Gordon Brown has warned “the NHS in Scotland is currently in crisis” in a letter going out to 350,000 Scottish voters today.
The former PM writes that his family “owes a great deal” to the NHS, and that only Labour will protect the health service in Scotland. He lays out Scottish Labour’s plans to but an extra £1bn of funding into the Scottish NHS, which will pay for an extra 1,000 nurses and 500 GPs. He also warned about the effects of the SNP’s spending plans for the first year of the parliament:
“The SNP’s own spending plans for the UK confirm that next year they would not spend a single penny more than the Tories. And the nationalists would scrap the Barnett formula, meaning that our NHS and other public services could only be funded by taxes raised in Scotland. That would mean additional cuts of £7.6 billion to the services we all rely on.

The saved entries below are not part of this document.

(** * camera_utils: the Helios and Intel RealSense camera adapters

    A shallow embedding of [camera_utils/cameras/Helios.py] and
    [camera_utils/cameras/IntelRealsense.py].

    - Python objects are records, the mutable instance is threaded through
      a state-and-outcome monad ([Py]); an outcome is a normal return, a
      raised exception or [exit(code)].
    - NumPy integer arrays are a dtype, a shape and the flat row-major list
      of samples; [float64] values are IEEE-754 binary64 numbers
      ([spec_float] with precision 53), computed with the Standard
      Library's reference operations.
    - The vendor SDKs (pyrealsense2, arena_api) and OpenCV are outside the
      repository; the part of their behaviour the adapters rely on is
      modelled where it is used and documented there. *)

From Stdlib Require Import ZArith List String Ascii Bool Lia Strings.Byte.
From Stdlib Require Import QArith Qround.
From Stdlib Require Import Floats.SpecFloat DecimalString.
Import ListNotations.

Local Open Scope string_scope.
Local Open Scope list_scope.
Local Open Scope Z_scope.

(** ** Python outcomes and the state monad of an instance *)

Inductive exn : Type :=
| Exception (msg : string)
| RuntimeError (msg : string)
| TypeError (msg : string)
| IndexError (msg : string)
| TimeoutError (msg : string).

Inductive outcome (A : Type) : Type :=
| Return (a : A)
| Raise (e : exn)
| SystemExit (code : Z).

Arguments Return {A} a.
Arguments Raise {A} e.
Arguments SystemExit {A} code.

Definition Py (S A : Type) : Type := S -> outcome A * S.

Definition ret {S A : Type} (a : A) : Py S A := fun s => (Return a, s).

Definition bind {S A B : Type} (m : Py S A) (k : A -> Py S B) : Py S B :=
  fun s =>
    match m s with
    | (Return a, s') => k a s'
    | (Raise e, s') => (Raise e, s')
    | (SystemExit c, s') => (SystemExit c, s')
    end.

Definition raise {S A : Type} (e : exn) : Py S A := fun s => (Raise e, s).

(** [exit(code)] *)
Definition exit {S A : Type} (code : Z) : Py S A := fun s => (SystemExit code, s).

Definition get {S : Type} : Py S S := fun s => (Return s, s).

Definition modify {S : Type} (f : S -> S) : Py S unit := fun s => (Return tt, f s).
(** X19.  [get_options_handler] does not check what [create_option]
    returns.  When one of the three allocations of [create_option] fails
    for an entry the loop takes, the handler goes through the null pointer
    instead of returning, with the handle as it found it; and this is the
    only way it fails to return: with an allocator that answers every
    request it returns [NL_SKIP] whatever the message. *)
Theorem options_handler_faults_on_allocation_failure :
  forall th uninit heap msg,
  (forall a rest o,
     team_ifindex_of uninit msg = ifindex th ->
     TEAM_ATTR_LIST_OPTION msg = Some (Some a :: rest) ->
     option_of_entry a = Some o ->
     (exists k, (k < 3)%nat /\ nth k heap true = false) ->
     get_options_handler uninit heap msg th = (Fault, th, [])) /\
  (result_of (get_options_handler uninit heap msg th) = Fault ->
   handle_of (get_options_handler uninit heap msg th) = th /\
   exists nested k,
     TEAM_ATTR_LIST_OPTION msg = Some nested /\
     (k < 3 * List.length nested)%nat /\ nth k heap true = false) /\
  (result_of (get_options_handler uninit heap msg th) = Fault \/
   result_of (get_options_handler uninit heap msg th) = Ret NL_SKIP).
Proof.
  intros th uninit heap msg. split; [|split].
  - intros a rest o Hi Hl Ho [k [Hk Hn]].
    unfold get_options_handler. rewrite run_bind_get.
    unfold team_ifindex_of in Hi. rewrite Hi, Z.eqb_refl. cbn [negb].
    rewrite Hl, options_loop_step.
    pose proof (option_of_entry_name a o Ho) as En. rewrite En.
    assert (Hw : wellformed (Some a) = true).
    { unfold wellformed. unfold option_of_entry in Ho.
      destruct (TEAM_ATTR_OPTION_NAME a); [|discriminate].
      destruct (TEAM_ATTR_OPTION_TYPE a); [|discriminate].
      destruct (TEAM_ATTR_OPTION_DATA a); [|discriminate]. reflexivity. }
    rewrite Hw, Ho. change (has_name [] (option_name o)) with false. cbv iota.
    destruct (create_option_cases heap (option_name o) (option_type o)
                (option_data_of o) (option_changed o))
      as [[H0 [H1 [H2 _]]]|[_ [heap' Hc]]].
    + exfalso. destruct k as [|[|[|k]]]; try lia; congruence.
    + rewrite Hc. reflexivity.
  - intros Hf. unfold get_options_handler in *. rewrite run_bind_get in *.
    destruct (negb (team_ifindex_of uninit msg =? ifindex th)) eqn:Ei;
      unfold team_ifindex_of in Ei; rewrite Ei in *; [discriminate Hf|].
    destruct (TEAM_ATTR_LIST_OPTION msg) as [nested|]; [|discriminate Hf].
    destruct (options_loop heap nested []) as [t [opts| |]] eqn:El;
      try discriminate Hf.
    split; [reflexivity|]. destruct (options_loop_crashed _ _ _ _ El) as [k Hk].
    exists nested, k. split; [reflexivity|exact Hk].
  - destruct (get_options_handler_cases th uninit heap msg)
      as [[t [opts [_ E]]]|[_ [o [t [E [[->| ->] _]]]]]]; rewrite E;
      unfold result_of; cbn [fst]; auto.
Qed.

Lemma options_handler_faults_on_allocation_failure_witness :
  get_options_handler 0 [true; false] echo_of_activeport_42 sample_handle
  = (Fault, sample_handle, []).
Proof.
  apply (proj1 (options_handler_faults_on_allocation_failure
                  sample_handle 0 [true; false] echo_of_activeport_42)
           {| TEAM_ATTR_OPTION_NAME := Some (string_attr "activeport");
              TEAM_ATTR_OPTION_CHANGED := None;
              TEAM_ATTR_OPTION_TYPE := Some (u32_attr NLA_U32);
              TEAM_ATTR_OPTION_DATA := Some (u32_attr 42) |}
           []
           {| option_type := TEAM_OPTION_TYPE_U32; option_changed := false;
              option_name := "activeport"; option_data_of := DataU32 42 |}).
  - vm_compute. reflexivity.
  - reflexivity.
  - vm_compute. reflexivity.
  - exists 1%nat. split; [lia|reflexivity].
Defined.
Lemma new_subscriber_is_called_last_witness :
  callings (trace_of (data_received raising_function (fun x => x) "61 bytes"
                        (state_of (subscribe (E:=Event) (BoundMethod 1 5) 23
                                     (set_live {[5%positive; 11%positive]}
                                        world_subscribed)))))
  = callings (trace_of (data_received raising_function (fun x => x) "61 bytes"
                          (set_live {[5%positive; 11%positive]} world_subscribed)))
    ++ [(5%positive, Some 1%positive, "61 bytes")].
Proof.
  apply (new_subscriber_is_called_last raising_function (fun x => x)
           (BoundMethod 1 5) 23
           (instance_id 1, instance_id 5) (Some (weakref_proxy 1), weakref_proxy 5)
           "61 bytes"
           (set_live {[5%positive; 11%positive]} world_subscribed)).
  - intros func self_arg d w' e. unfold raising_function.
    destruct (decide (func = 11%positive)); cbn; intros [= <-]; reflexivity.
  - intros func self_arg d w'. unfold raising_function.
    destruct (decide (func = 11%positive)); reflexivity.
  - reflexivity.
  - reflexivity.
  - reflexivity.
  - vm_compute. reflexivity.
Defined.
(** * go.static: hashed static asset URLs

    A shallow embedding of package [static] (github.com/daaku/go.static):
    the resolver [CombinedURL] / [URL], which reads files, hashes their
    concatenation with MD5 and records the bytes in the process-wide
    [cache] map, and the dispatcher [Handle], which serves a request from
    that map.  The earlier, cache-less revision of the package is embedded
    in module [Direct].

    Go strings are byte sequences and are modelled by [string]; [[]byte]
    values are modelled by [list byte]. *)

From Stdlib Require Import ZArith List Lia Bool.
From Stdlib.Strings Require Import String Ascii Byte.
From Stdlib Require Import DecimalString.
From stdpp Require Import base option gmap strings.

Import ListNotations.
Local Open Scope Z_scope.
Local Open Scope string_scope.

Abbreviation bytes := (list byte).

(** ** crypto/md5 (RFC 1321) on 32-bit words held in [Z] *)
Module md5.

Definition mask32 : Z := 0xFFFFFFFF.
Definition w32 (x : Z) : Z := Z.land x mask32.
Definition add32 (x y : Z) : Z := w32 (x + y).
Definition not32 (x : Z) : Z := Z.lxor x mask32.
Definition rotl32 (x : Z) (s : Z) : Z :=
  w32 (Z.lor (Z.shiftl x s) (Z.shiftr x (32 - s))).

Definition F (x y z : Z) : Z := Z.lor (Z.land x y) (Z.land (not32 x) z).
Definition G (x y z : Z) : Z := Z.lor (Z.land x z) (Z.land y (not32 z)).
Definition H (x y z : Z) : Z := Z.lxor (Z.lxor x y) z.
Definition I (x y z : Z) : Z := Z.lxor y (Z.lor x (not32 z)).

(** Per-round left-rotation amounts. *)
Definition shifts : list Z :=
  [ 7; 12; 17; 22;  7; 12; 17; 22;  7; 12; 17; 22;  7; 12; 17; 22;
    5;  9; 14; 20;  5;  9; 14; 20;  5;  9; 14; 20;  5;  9; 14; 20;
    4; 11; 16; 23;  4; 11; 16; 23;  4; 11; 16; 23;  4; 11; 16; 23;
    6; 10; 15; 21;  6; 10; 15; 21;  6; 10; 15; 21;  6; 10; 15; 21 ].

(** [floor (2^32 * abs (sin (i + 1)))] for [i] in [0..63]. *)
Definition sines : list Z :=
  [ 0xd76aa478; 0xe8c7b756; 0x242070db; 0xc1bdceee;
    0xf57c0faf; 0x4787c62a; 0xa8304613; 0xfd469501;
    0x698098d8; 0x8b44f7af; 0xffff5bb1; 0x895cd7be;
    0x6b901122; 0xfd987193; 0xa679438e; 0x49b40821;
    0xf61e2562; 0xc040b340; 0x265e5a51; 0xe9b6c7aa;
    0xd62f105d; 0x02441453; 0xd8a1e681; 0xe7d3fbc8;
    0x21e1cde6; 0xc33707d6; 0xf4d50d87; 0x455a14ed;
    0xa9e3e905; 0xfcefa3f8; 0x676f02d9; 0x8d2a4c8a;
    0xfffa3942; 0x8771f681; 0x6d9d6122; 0xfde5380c;
    0xa4beea44; 0x4bdecfa9; 0xf6bb4b60; 0xbebfbc70;
    0x289b7ec6; 0xeaa127fa; 0xd4ef3085; 0x04881d05;
    0xd9d4d039; 0xe6db99e5; 0x1fa27cf8; 0xc4ac5665;
    0xf4292244; 0x432aff97; 0xab9423a7; 0xfc93a039;
    0x655b59c3; 0x8f0ccc92; 0xffeff47d; 0x85845dd1;
    0x6fa87e4f; 0xfe2ce6e0; 0xa3014314; 0x4e0811a1;
    0xf7537e82; 0xbd3af235; 0x2ad7d2bb; 0xeb86d391 ].

Record digest := Digest { dA : Z; dB : Z; dC : Z; dD : Z }.

Definition init : digest :=
  Digest 0x67452301 0xefcdab89 0x98badcfe 0x10325476.

(** One of the 64 operations of a block; [m] holds the block's sixteen
    little-endian words. *)
Definition step (m : list Z) (st : digest) (i : nat) : digest :=
  let '(Digest a b c d) := st in
  let '(f, g) :=
    if (i <? 16)%nat then (F b c d, i)
    else if (i <? 32)%nat then (G b c d, (5 * i + 1) mod 16)%nat
    else if (i <? 48)%nat then (H b c d, (3 * i + 5) mod 16)%nat
    else (I b c d, (7 * i) mod 16)%nat in
  let f' := add32 (add32 (add32 f a) (nth i sines 0)) (nth g m 0) in
  Digest d (add32 b (rotl32 f' (nth i shifts 0))) b c.

Definition le_word (b0 b1 b2 b3 : byte) : Z :=
  Z.of_N (Byte.to_N b0) + Z.shiftl (Z.of_N (Byte.to_N b1)) 8
  + Z.shiftl (Z.of_N (Byte.to_N b2)) 16 + Z.shiftl (Z.of_N (Byte.to_N b3)) 24.

Fixpoint words (bs : bytes) : list Z :=
  match bs with
  | b0 :: b1 :: b2 :: b3 :: rest => le_word b0 b1 b2 b3 :: words rest
  | _ => []
  end.

Definition block (st : digest) (blk : bytes) : digest :=
  let m := words blk in
  let '(Digest a b c d) := fold_left (step m) (seq 0 64) st in
  Digest (add32 (dA st) a) (add32 (dB st) b) (add32 (dC st) c) (add32 (dD st) d).

Definition byte_of_Z (x : Z) : byte :=
  match Byte.of_N (Z.to_N (Z.land x 0xFF)) with
  | Some b => b
  | None => x00
  end.

Definition le_bytes (n : nat) (x : Z) : bytes :=
  map (fun k => byte_of_Z (Z.shiftr x (8 * Z.of_nat k))) (seq 0 n).

(** Padding: a single 0x80, zeros up to 56 mod 64, then the bit length
    as a 64-bit little-endian integer. *)
Definition pad (msg : bytes) : bytes :=
  let len := Z.of_nat (length msg) in
  let zeros := Z.to_nat ((55 - len) mod 64) in
  msg ++ x80 :: repeat x00 zeros ++ le_bytes 8 (w32 (8 * len) + Z.shiftl (w32 (Z.shiftr (8 * len) 32)) 32).

Fixpoint blocks (fuel : nat) (st : digest) (bs : bytes) : digest :=
  match fuel, bs with
  | S fuel', _ :: _ => blocks fuel' (block st (firstn 64 bs)) (skipn 64 bs)
  | _, _ => st
  end.

(** The 16-byte checksum of [msg]. *)
Definition sum (msg : bytes) : bytes :=
  let p := pad msg in
  let '(Digest a b c d) := blocks (length p) init p in
  le_bytes 4 a ++ le_bytes 4 b ++ le_bytes 4 c ++ le_bytes 4 d.

End md5.

(** ** fmt.Sprintf("%x", b): lower-case hexadecimal, two digits a byte *)
Definition hexdigit (n : N) : ascii :=
  ascii_of_N (if (n <? 10)%N then 48 + n else 87 + n)%N.

Fixpoint hex (b : bytes) : string :=
  match b with
  | [] => ""
  | x :: rest =>
      let n := Byte.to_N x in
      String (hexdigit (n / 16)%N) (String (hexdigit (n mod 16)%N) (hex rest))
  end.

Definition bytes_of_string (s : string) : bytes := list_byte_of_string s.

(** ** package strings *)
Module strings.

Definition HasPrefix (s pre : string) : bool := String.prefix pre s.

(** [Split s sep] for a one-byte separator, the only kind the package
    uses: all substrings between separators; [Split "" sep = [""]]. *)
Fixpoint Split (s : string) (sep : ascii) : list string :=
  match s with
  | EmptyString => [""]
  | String c s' =>
      if Ascii.eqb c sep then "" :: Split s' sep
      else match Split s' sep with
           | hd :: tl => String c hd :: tl
           | [] => [String c ""]
           end
  end.

Definition Join (elems : list string) (sep : string) : string :=
  String.concat sep elems.

End strings.

(** ** package path (and path/filepath with separator '/') *)
Module path.

Definition slash : ascii := "/"%char.

(** One path element read by [Clean].  [out] is the stack of elements
    written so far, innermost first; the [dotdot] bottom-most of them are
    leading ".." elements that cannot be backtracked over. *)
Definition clean_elem (rooted : bool) (st : list string * nat) (e : string)
  : list string * nat :=
  let '(out, dotdot) := st in
  if String.eqb e "" then st
  else if String.eqb e "." then st
  else if String.eqb e ".." then
    if (dotdot <? length out)%nat then (tl out, dotdot)
    else if rooted then st
    else (".." :: out, S (length out))
  else (e :: out, dotdot).

(** [path.Clean]: the shortest path equivalent to [p] by purely lexical
    processing, computed element by element. *)
Definition Clean (p : string) : string :=
  match p with
  | EmptyString => "."
  | String c _ =>
      let rooted := Ascii.eqb c slash in
      let out := rev (fst (fold_left (clean_elem rooted) (strings.Split p slash) ([], 0%nat))) in
      if rooted then "/" ++ strings.Join out "/"
      else match out with
           | [] => "."
           | _ => strings.Join out "/"
           end
  end.

Fixpoint drop_empty (elem : list string) : list string :=
  match elem with
  | e :: rest => if String.eqb e "" then drop_empty rest else elem
  | [] => []
  end.

(** [path.Join]: the elements from the first non-empty one on, separated
    by slashes, then cleaned; the empty string when all are empty. *)
Definition Join (elem : list string) : string :=
  match drop_empty elem with
  | [] => ""
  | es => Clean (strings.Join es "/")
  end.

End path.

Module filepath.

Fixpoint trimRightSlashes (s : string) : string :=
  match s with
  | EmptyString => ""
  | String c s' =>
      let t := trimRightSlashes s' in
      if Ascii.eqb c path.slash && String.eqb t "" then "" else String c t
  end.

(** [filepath.Base]: the last element of the path, trailing slashes
    removed first; "." for the empty path, "/" for a path of slashes. *)
Definition Base (p : string) : string :=
  if String.eqb p "" then "."
  else
    let e := List.last (strings.Split (trimRightSlashes p) path.slash) "" in
    if String.eqb e "" then "/" else e.

End filepath.

(** ** package time: instants and durations in nanoseconds; the zero
    [Time] is the origin *)
Module time.

Definition Time := Z.
Definition Duration := Z.
Definition zero : Time := 0.
Definition Second : Duration := 1000000000.
Definition Hour : Duration := (3600 * Second)%Z.
Definition Before (t u : Time) : bool := (t <? u)%Z.
Definition IsZero (t : Time) : bool := (t =? zero)%Z.
Definition Add (t : Time) (d : Duration) : Time := (t + d)%Z.
(** The outcome of [_parse_file] in terms of the outcome of its loop. *)
Lemma parse_file_outcome file_path data messages :
  read_json file_path = Ok (JDict data) →
  get data (MESSAGES keys) (JList []) = JList messages →
  outcome (_parse_file py keys read_json file_path) =
  match outcome (for_each (message_step py keys) (rev messages)
                   (EmptyString, [])) with
  | Raise e => Raise e
  | Ok (EmptyString, _) => Ok (mkRaw EmptyString ∅)
  | Ok (document_text, _) =>
      match extract_conversation_meta py keys data with
      | Ok metadata => Ok (mkRaw document_text metadata)
      | Raise e => Raise e
      end
  end.
Proof.
  intros Hread Hmessages. unfold _parse_file.
  rewrite outcome_emit, Hread, bind_lift_ok. cbn [value_get].
  rewrite Hmessages, bind_lift_ok. cbn [reversed]. rewrite bind_lift_ok.
  rewrite outcome_bind.
  destruct (outcome (for_each _ _ _)) as [[text discarded]|e]; [|done].
  rewrite outcome_bind.
  assert (∀ B (k : unit → M B),
            match
              outcome
                match discarded with
                | [] => mret ()
                | _ :: _ =>
                    emit (Log "DEBUG"
                      ("Discarded " +:+ ingestion.str_nat (length discarded)
                       +:+ " unsupported messages in " +:+ file_path +:+ ": "
                       +:+ py_repr py (JList discarded)))
                end
            with
            | Ok a => outcome (k a)
            | Raise e => Raise e
            end = outcome (k tt)) as Hdisc.
  { intros B k. by destruct discarded. }
  rewrite Hdisc. destruct text as [|a text].
  - by rewrite outcome_emit.
  - rewrite outcome_bind, outcome_lift.
    destruct (extract_conversation_meta py keys data); [|done].
    by rewrite outcome_emit.
Qed.
End parse_facts.

Example export_loader_run :
  outcome (MetaMessengerLoader.lazy_load more_samples.export_loader) =
  Ok [mkDocument
        ("Ann (1970-01-01 00:00:00): hi" +:+ prompts.nl
         +:+ "Bob (1970-01-01 00:00:00): bye" +:+ prompts.nl)
        (<[ "participants" := "Ann, Bob" ]>
           (<[ "title" := "Ann" ]> {[ "chat_id" := "123" ]}));
      mkDocument EmptyString ∅].
Proof. vm_compute. reflexivity. Qed.

Section loader_error_line.
Import MetaMessengerLoader.

End loader_error_line.

(** X19. [_parse_file] writes the text messages of a conversation in the
    reverse of their order in the file, one line each, and attaches the
    metadata of the conversation. *)
Theorem messages_in_reverse_file_order
    (py : loaders_utils.Python) (keys : loaders_utils.Keys)
    (read_json : string → result loaders_utils.JSON) (file_path : string)
    (data : list (string * loaders_utils.JSON))
    (messages : list loaders_utils.JSON) (lines : list string)
    (metadata : gmap string loaders_utils.JSON) :
  read_json file_path = Ok (loaders_utils.JDict data) →
  loaders_utils.get data (loaders_utils.MESSAGES keys) (loaders_utils.JList []) =
    loaders_utils.JList messages →
  Forall2 (content_line py keys) messages lines →
  messages ≠ [] →
  loaders_utils.extract_conversation_meta py keys data = Ok metadata →
  outcome (messenger_parse._parse_file py keys read_json file_path) =
  Ok (messenger_parse.mkRaw (join_lines (rev lines)) metadata).
Proof.
  intros Hread Hmessages Hlines Hne Hmeta.
  rewrite (parse_file_outcome py keys read_json file_path data messages) by done.
  rewrite (message_loop_content py keys messages lines) by done.
  change (EmptyString +:+ join_lines (rev lines)) with (join_lines (rev lines)).
  rewrite Hmeta.
  destruct Hlines as [|m line ms ls Hm Hrest]; [done|].
  pose proof (content_line_not_empty py keys m line Hm) as Hline.
  cbn [rev]. rewrite join_lines_app.
  destruct (join_lines (rev ls) +:+ join_lines [line]) eqn:E; [|done].
  exfalso. apply Hline.
  destruct (join_lines (rev ls)); [|discriminate E].
  destruct line; [done|discriminate E].
Qed.
(** X13. [_get_result] has one row per distinct user of the test table,
    in strictly ascending order of user id; the row's [actual] lists,
    without repetition, exactly the items of that user's records (the
    placeholder included when the user has it), so it is never empty. *)
Theorem get_result_ground_truth (df_result : list Interaction) :
  StronglySorted Z.lt (map ev_user_id (_get_result df_result)) /\
  (forall u, In u (map ev_user_id (_get_result df_result)) <-> In u (map user_id df_result)) /\
  (forall row, In row (_get_result df_result) ->
     NoDup (actual row) /\ actual row <> [] /\
     forall x, In x (actual row)
               <-> exists r, In r df_result /\ user_id r = ev_user_id row /\ item_id r = x).
Proof.
  rewrite get_result_user_ids. split; [apply sorted_unique_sorted |].
  split; [intros u; apply sorted_unique_In |].
  intros row Hrow. unfold _get_result in Hrow. apply in_map_iff in Hrow as (u & <- & Hu).
  cbn [actual ev_user_id]. rewrite sorted_unique_In in Hu.
  assert (Hin : forall x, In x (unique (map item_id
                            (List.filter (fun r => (user_id r =? u)%Z) df_result)))
                          <-> exists r, In r df_result /\ user_id r = u /\ item_id r = x).
  { intros x. rewrite unique_In, in_map_iff. split.
    - intros (r & <- & Hr). apply filter_In in Hr as [Hr Hru].
      exists r. repeat split; [exact Hr | now apply Z.eqb_eq].
    - intros (r & Hr & Hru & <-). exists r. split; [reflexivity |].
      apply filter_In. split; [exact Hr | now apply Z.eqb_eq]. }
  split; [apply unique_NoDup |]. split; [| exact Hin].
  apply in_map_iff in Hu as (r & <- & Hr). intros He.
  assert (Hx : In (item_id r) []); [| destruct Hx].
  rewrite <- He. apply Hin. exists r. auto.
Qed.

Lemma get_result_ground_truth_witness :
  NoDup [10; 30; 999999]%Z /\ [10; 30; 999999]%Z <> [] /\
  forall x, In x [10; 30; 999999]%Z
            <-> exists r, In r Example.data /\ user_id r = 1%Z /\ item_id r = x.
Proof.
  apply (proj2 (proj2 (get_result_ground_truth Example.data))
           (mkEvalRow 1 [10; 30; 999999]%Z None None)).
  vm_compute. tauto.
Defined.

(** ** Re-ranking and the order of the score table *)

Lemma HdRel_In {A : Type} (R : A -> A -> Prop) (a : A) (l : list A) :
  (forall x, In x l -> R a x) -> HdRel R a l.
Proof. destruct l; constructor. apply H. now left. Qed.

(** Two sorted lists with the same elements are equal when the order
    relation identifies only equal elements. *)
Lemma sorted_perm_unique {A : Type} (R : A -> A -> Prop) (l1 l2 : list A) :
  (forall a b, In a l1 -> In b l1 -> R a b -> R b a -> a = b) ->
  StronglySorted R l1 -> StronglySorted R l2 -> Permutation l1 l2 -> l1 = l2.
Proof.
  intros Hanti Hs1. revert l2. induction Hs1 as [| a l1 Hs1 IH Hall1]; intros l2 Hs2 Hperm.
  - now apply Permutation_nil in Hperm.
  - destruct Hs2 as [| b l2 Hs2 Hall2]; [now apply Permutation_sym, Permutation_nil in Hperm |].
    rewrite Forall_forall in Hall1. rewrite Forall_forall in Hall2.
    assert (Hab : a = b).
    { assert (Ha : In a (b :: l2)) by (eapply Permutation_in; [exact Hperm | now left]).
      assert (Hb : In b (a :: l1))
        by (eapply Permutation_in; [symmetry; exact Hperm | now left]).
      destruct Ha as [Ha | Ha]; [now symmetry |].
      destruct Hb as [Hb | Hb]; [exact Hb |].
      apply Hanti; [now left | now right | |].
      - now apply Hall1, list_elem_of_In.
      - now apply Hall2, list_elem_of_In. }
    subst b. f_equal. apply IH; [| exact Hs2 | now apply Permutation_cons_inv in Hperm].
    intros x y Hx Hy. apply Hanti; now right.
Qed.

“The Labour Party created the NHS. We built the NHS. And we have always ensured that it has been fully funded.”
You can read the full letter below:
Scottish Labour leader Jim Murphy will also warn against the SNP’s economic policy, saying that there is now only two weeks to save Scotland from the Nationalists’ plans for full fiscal autonomy. At a street meeting this morning, he will say that the move would put pensions at risk:
“Nearly one million Scots who have worked hard all their lives deserve to enjoy their retirement in the knowledge that their state pension won’t be put at risk.
“The SNP manifesto might have changed the name of their plan but it amounts to the same thing – eye watering cuts that would see the end of the UK state pension in Scotland and put the NHS at risk.”
Murphy also plans to condemn the Tory strategy for talking up the threat of the SNP, accusing David Cameron of “playing with fire” – a sentiment echoed by Gordon Brown at a meeting in Fife last night.
Brown said that the only strategy the Tories had left was to stir up division: “The only way they can win is to build resentment in Scotland of the English and resentment in England of Scots.”